(Activity) Start with the first line of the data and end with the line that holds "nothing. *)"; write out each one exactly.

[Dataset extract — start]

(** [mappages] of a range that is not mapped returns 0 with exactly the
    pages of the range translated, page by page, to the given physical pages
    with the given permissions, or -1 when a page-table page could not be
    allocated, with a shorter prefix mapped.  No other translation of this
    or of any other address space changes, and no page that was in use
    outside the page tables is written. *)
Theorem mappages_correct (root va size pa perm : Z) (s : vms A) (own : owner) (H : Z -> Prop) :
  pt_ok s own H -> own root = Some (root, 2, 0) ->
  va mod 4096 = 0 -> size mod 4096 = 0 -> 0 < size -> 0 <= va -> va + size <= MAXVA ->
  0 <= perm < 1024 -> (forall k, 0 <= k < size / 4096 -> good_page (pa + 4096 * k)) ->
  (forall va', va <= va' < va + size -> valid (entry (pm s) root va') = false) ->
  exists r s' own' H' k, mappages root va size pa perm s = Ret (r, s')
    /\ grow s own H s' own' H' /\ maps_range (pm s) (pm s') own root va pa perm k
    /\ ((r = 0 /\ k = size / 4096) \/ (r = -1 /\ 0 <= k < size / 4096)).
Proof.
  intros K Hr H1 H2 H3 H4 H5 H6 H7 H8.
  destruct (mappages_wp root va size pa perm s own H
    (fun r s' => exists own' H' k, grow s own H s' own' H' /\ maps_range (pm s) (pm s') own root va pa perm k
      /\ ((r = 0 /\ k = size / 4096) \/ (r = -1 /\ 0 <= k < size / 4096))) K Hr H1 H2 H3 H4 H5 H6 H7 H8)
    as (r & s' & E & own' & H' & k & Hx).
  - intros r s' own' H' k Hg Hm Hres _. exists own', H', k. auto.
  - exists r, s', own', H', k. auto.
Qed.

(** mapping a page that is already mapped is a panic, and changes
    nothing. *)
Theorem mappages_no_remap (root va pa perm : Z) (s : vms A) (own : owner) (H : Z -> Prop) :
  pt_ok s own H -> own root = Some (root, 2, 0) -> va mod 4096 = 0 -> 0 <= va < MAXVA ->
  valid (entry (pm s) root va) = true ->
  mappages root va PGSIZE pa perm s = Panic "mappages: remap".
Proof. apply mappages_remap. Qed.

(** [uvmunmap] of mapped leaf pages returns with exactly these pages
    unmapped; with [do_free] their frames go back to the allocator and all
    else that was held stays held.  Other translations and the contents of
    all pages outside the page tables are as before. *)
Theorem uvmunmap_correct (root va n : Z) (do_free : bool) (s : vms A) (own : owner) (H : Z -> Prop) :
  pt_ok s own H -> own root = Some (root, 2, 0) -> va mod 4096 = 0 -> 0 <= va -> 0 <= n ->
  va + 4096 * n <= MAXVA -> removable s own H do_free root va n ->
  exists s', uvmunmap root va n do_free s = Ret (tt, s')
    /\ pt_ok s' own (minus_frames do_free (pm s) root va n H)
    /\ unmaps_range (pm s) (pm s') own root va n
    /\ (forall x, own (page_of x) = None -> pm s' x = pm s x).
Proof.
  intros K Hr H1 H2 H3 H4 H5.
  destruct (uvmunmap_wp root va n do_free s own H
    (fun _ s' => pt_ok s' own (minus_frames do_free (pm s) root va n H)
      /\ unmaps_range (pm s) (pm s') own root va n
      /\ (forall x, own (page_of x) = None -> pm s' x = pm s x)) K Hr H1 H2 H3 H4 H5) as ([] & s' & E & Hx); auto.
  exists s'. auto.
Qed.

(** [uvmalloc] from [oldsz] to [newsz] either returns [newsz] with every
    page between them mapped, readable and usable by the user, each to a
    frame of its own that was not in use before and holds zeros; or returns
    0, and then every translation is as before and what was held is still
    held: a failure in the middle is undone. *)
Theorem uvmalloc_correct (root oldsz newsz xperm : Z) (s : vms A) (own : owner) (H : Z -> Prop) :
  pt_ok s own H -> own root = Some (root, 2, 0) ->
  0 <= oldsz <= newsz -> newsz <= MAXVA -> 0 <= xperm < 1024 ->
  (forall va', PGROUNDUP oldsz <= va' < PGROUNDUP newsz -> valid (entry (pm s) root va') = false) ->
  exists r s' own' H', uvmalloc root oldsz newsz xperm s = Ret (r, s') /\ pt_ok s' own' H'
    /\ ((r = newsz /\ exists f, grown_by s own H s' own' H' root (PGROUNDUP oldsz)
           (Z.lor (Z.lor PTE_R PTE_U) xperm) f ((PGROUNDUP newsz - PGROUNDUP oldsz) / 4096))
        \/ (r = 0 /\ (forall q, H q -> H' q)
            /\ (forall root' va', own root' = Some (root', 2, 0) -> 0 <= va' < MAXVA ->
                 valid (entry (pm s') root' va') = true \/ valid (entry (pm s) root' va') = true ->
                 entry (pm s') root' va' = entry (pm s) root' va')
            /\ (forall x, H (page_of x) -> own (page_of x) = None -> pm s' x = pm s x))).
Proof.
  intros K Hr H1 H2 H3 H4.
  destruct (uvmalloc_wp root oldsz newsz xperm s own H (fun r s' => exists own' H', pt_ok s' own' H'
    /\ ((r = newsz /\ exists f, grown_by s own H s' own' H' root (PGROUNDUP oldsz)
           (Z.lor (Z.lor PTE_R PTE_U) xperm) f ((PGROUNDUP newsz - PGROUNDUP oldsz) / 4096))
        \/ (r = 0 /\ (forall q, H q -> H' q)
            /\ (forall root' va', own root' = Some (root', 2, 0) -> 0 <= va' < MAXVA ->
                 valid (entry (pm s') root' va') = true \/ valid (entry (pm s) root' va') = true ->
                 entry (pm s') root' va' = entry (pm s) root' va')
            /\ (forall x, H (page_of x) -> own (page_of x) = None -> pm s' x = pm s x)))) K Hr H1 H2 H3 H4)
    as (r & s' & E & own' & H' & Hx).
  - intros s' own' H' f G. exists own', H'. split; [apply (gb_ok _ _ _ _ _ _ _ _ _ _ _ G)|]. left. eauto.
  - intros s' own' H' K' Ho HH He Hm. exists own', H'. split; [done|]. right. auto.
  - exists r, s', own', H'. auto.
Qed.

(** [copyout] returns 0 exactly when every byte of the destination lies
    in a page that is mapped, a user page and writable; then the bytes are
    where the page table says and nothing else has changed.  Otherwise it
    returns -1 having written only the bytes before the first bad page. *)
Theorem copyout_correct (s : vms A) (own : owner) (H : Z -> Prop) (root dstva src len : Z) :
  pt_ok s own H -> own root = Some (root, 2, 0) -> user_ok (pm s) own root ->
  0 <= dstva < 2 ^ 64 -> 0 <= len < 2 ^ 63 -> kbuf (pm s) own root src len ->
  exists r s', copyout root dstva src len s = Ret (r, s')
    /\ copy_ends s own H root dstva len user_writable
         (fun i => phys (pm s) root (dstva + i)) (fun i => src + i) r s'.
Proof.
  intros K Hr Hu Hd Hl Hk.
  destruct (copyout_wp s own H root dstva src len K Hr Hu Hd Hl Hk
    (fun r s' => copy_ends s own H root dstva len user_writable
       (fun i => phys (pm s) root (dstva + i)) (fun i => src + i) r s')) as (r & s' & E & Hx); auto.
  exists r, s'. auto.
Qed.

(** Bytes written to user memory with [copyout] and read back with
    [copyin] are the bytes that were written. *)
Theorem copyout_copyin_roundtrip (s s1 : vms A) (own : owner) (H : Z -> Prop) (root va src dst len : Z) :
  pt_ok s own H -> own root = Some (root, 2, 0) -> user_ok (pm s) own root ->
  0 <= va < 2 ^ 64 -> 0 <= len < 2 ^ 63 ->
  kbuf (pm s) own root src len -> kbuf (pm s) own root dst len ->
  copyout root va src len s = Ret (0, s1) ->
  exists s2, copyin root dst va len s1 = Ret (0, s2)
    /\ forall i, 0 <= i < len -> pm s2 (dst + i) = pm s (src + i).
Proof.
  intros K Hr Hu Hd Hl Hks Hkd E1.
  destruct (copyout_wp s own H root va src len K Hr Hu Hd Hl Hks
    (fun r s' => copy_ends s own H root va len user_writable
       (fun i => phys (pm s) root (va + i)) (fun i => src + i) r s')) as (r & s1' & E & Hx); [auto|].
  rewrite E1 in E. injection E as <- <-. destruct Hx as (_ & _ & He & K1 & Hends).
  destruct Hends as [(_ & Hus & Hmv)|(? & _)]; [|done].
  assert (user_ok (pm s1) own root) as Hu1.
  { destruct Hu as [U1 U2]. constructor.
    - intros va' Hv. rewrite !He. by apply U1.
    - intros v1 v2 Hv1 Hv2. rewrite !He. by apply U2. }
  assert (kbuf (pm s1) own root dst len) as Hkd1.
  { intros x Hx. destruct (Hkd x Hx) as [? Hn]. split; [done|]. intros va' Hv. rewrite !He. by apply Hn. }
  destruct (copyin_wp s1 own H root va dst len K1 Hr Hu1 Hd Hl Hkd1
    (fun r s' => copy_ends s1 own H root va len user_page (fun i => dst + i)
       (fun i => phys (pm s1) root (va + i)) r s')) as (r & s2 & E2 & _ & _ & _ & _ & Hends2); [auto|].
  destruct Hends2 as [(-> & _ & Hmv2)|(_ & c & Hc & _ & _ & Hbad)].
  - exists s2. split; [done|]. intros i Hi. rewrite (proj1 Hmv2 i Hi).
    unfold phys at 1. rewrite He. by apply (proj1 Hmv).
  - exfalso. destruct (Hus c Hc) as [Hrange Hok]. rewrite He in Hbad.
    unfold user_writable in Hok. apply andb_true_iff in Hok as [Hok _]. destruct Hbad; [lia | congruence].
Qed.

[Dataset extract — finish]

(Exercise solution)
(** [mappages] of a range that is not mapped returns 0 with exactly the
    pages of the range translated, page by page, to the given physical pages
    with the given permissions, or -1 when a page-table page could not be
    allocated, with a shorter prefix mapped.  No other translation of this
    or of any other address space changes, and no page that was in use
    outside the page tables is written. *)
Theorem mappages_correct (root va size pa perm : Z) (s : vms A) (own : owner) (H : Z -> Prop) :
  pt_ok s own H -> own root = Some (root, 2, 0) ->
  va mod 4096 = 0 -> size mod 4096 = 0 -> 0 < size -> 0 <= va -> va + size <= MAXVA ->
  0 <= perm < 1024 -> (forall k, 0 <= k < size / 4096 -> good_page (pa + 4096 * k)) ->
  (forall va', va <= va' < va + size -> valid (entry (pm s) root va') = false) ->
  exists r s' own' H' k, mappages root va size pa perm s = Ret (r, s')
    /\ grow s own H s' own' H' /\ maps_range (pm s) (pm s') own root va pa perm k
    /\ ((r = 0 /\ k = size / 4096) \/ (r = -1 /\ 0 <= k < size / 4096)).
Proof.
  intros K Hr H1 H2 H3 H4 H5 H6 H7 H8.
  destruct (mappages_wp root va size pa perm s own H
    (fun r s' => exists own' H' k, grow s own H s' own' H' /\ maps_range (pm s) (pm s') own root va pa perm k
      /\ ((r = 0 /\ k = size / 4096) \/ (r = -1 /\ 0 <= k < size / 4096))) K Hr H1 H2 H3 H4 H5 H6 H7 H8)
    as (r & s' & E & own' & H' & k & Hx).
  - intros r s' own' H' k Hg Hm Hres _. exists own', H', k. auto.
  - exists r, s', own', H', k. auto.
Qed.

(** mapping a page that is already mapped is a panic, and changes
    nothing. *)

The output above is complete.